(** The payload of [MockEngineServer::new], with a given block value. *)
Definition mock_payload (value : Z) : OpExecutionPayloadEnvelopeV3 :=
  {| execution_payload_v3 :=
       {| payload_inner_v2 :=
            {| payload_inner_v1 :=
                 {| base_fee_per_gas := 7; block_number := 0xa946;
                    block_hash := 0xa5ddd3f286f429458a39cafc13ffe89295a7efa8eb363cf89a1a4887dbcf272b;
                    logs_bloom := 0x00200004000000000000000080000000000200000000000000000000000000000000200000000000000000000000000000000000800000000200000000000000000000000000000000000008000000200000000000000000000001000000000000000000000000000000800000000000000000000100000000000030000000000000000040000000000000000000000000000000000800080080404000000000000008000000000008200000000000200000000000000000000000000000000000000002000000000000000000000000000000000000001000000000000000000000000000000000000000000000000000000000000100000000000000000000;
                    extra_data := [0xd8; 0x83; 0x01; 0x0d; 0x03; 0x84; 0x67; 0x65; 0x74; 0x68; 0x88;
                      0x67; 0x6f; 0x31; 0x2e; 0x32; 0x31; 0x2e; 0x31; 0x85; 0x6c; 0x69; 0x6e; 0x75; 0x78];
                    gas_limit := 0x1c9c380; gas_used_v1 := 0x1f4a9; timestamp := 0x651f35b8;
                    fee_recipient := 0xf97e180c050e5ab072211ad2c213eb5aee4df134;
                    parent_hash := 0xd829192799c73ef28a7332313b3c03af1f2d5da2c36f8ecfafe7a83a3bfb8d1e;
                    prev_randao := 0x753888cc4adfbeb9e24e01c84233f9d204f4a9e1273f0e29b43c4c148b2b8b7e;
                    receipts_root := 0x4cbc48e87389399a0ea0b382b1c46962c4b8e398014bf0cc610f9c672bee3155;
                    state_root := 0x017d7fa2b5adb480f5e05b2c95cb4186e12062eed893fc8822798eed134329d1;
                    transactions_v1 := [] |};
               withdrawals_v2 := [] |};
          blob_gas_used := 0xc0000; excess_blob_gas := 0x580000 |};
     block_value_v3 := value; blobs_bundle_v3 := tt; should_override_builder_v3 := false;
     parent_beacon_block_root_v3 := 0 |}.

:::

- TASK GOAL:
Write the entries out again verbatim, every one of them.

- ANSWER BELOW:
(** The payload of [MockEngineServer::new], with a given block value. *)
Definition mock_payload (value : Z) : OpExecutionPayloadEnvelopeV3 :=
  {| execution_payload_v3 :=
       {| payload_inner_v2 :=
            {| payload_inner_v1 :=
                 {| base_fee_per_gas := 7; block_number := 0xa946;
                    block_hash := 0xa5ddd3f286f429458a39cafc13ffe89295a7efa8eb363cf89a1a4887dbcf272b;
                    logs_bloom := 0x00200004000000000000000080000000000200000000000000000000000000000000200000000000000000000000000000000000800000000200000000000000000000000000000000000008000000200000000000000000000001000000000000000000000000000000800000000000000000000100000000000030000000000000000040000000000000000000000000000000000800080080404000000000000008000000000008200000000000200000000000000000000000000000000000000002000000000000000000000000000000000000001000000000000000000000000000000000000000000000000000000000000100000000000000000000;
                    extra_data := [0xd8; 0x83; 0x01; 0x0d; 0x03; 0x84; 0x67; 0x65; 0x74; 0x68; 0x88;
                      0x67; 0x6f; 0x31; 0x2e; 0x32; 0x31; 0x2e; 0x31; 0x85; 0x6c; 0x69; 0x6e; 0x75; 0x78];
                    gas_limit := 0x1c9c380; gas_used_v1 := 0x1f4a9; timestamp := 0x651f35b8;
                    fee_recipient := 0xf97e180c050e5ab072211ad2c213eb5aee4df134;
                    parent_hash := 0xd829192799c73ef28a7332313b3c03af1f2d5da2c36f8ecfafe7a83a3bfb8d1e;
                    prev_randao := 0x753888cc4adfbeb9e24e01c84233f9d204f4a9e1273f0e29b43c4c148b2b8b7e;
                    receipts_root := 0x4cbc48e87389399a0ea0b382b1c46962c4b8e398014bf0cc610f9c672bee3155;
                    state_root := 0x017d7fa2b5adb480f5e05b2c95cb4186e12062eed893fc8822798eed134329d1;
                    transactions_v1 := [] |};
               withdrawals_v2 := [] |};
          blob_gas_used := 0xc0000; excess_blob_gas := 0x580000 |};
     block_value_v3 := value; blobs_bundle_v3 := tt; should_override_builder_v3 := false;
     parent_beacon_block_root_v3 := 0 |}.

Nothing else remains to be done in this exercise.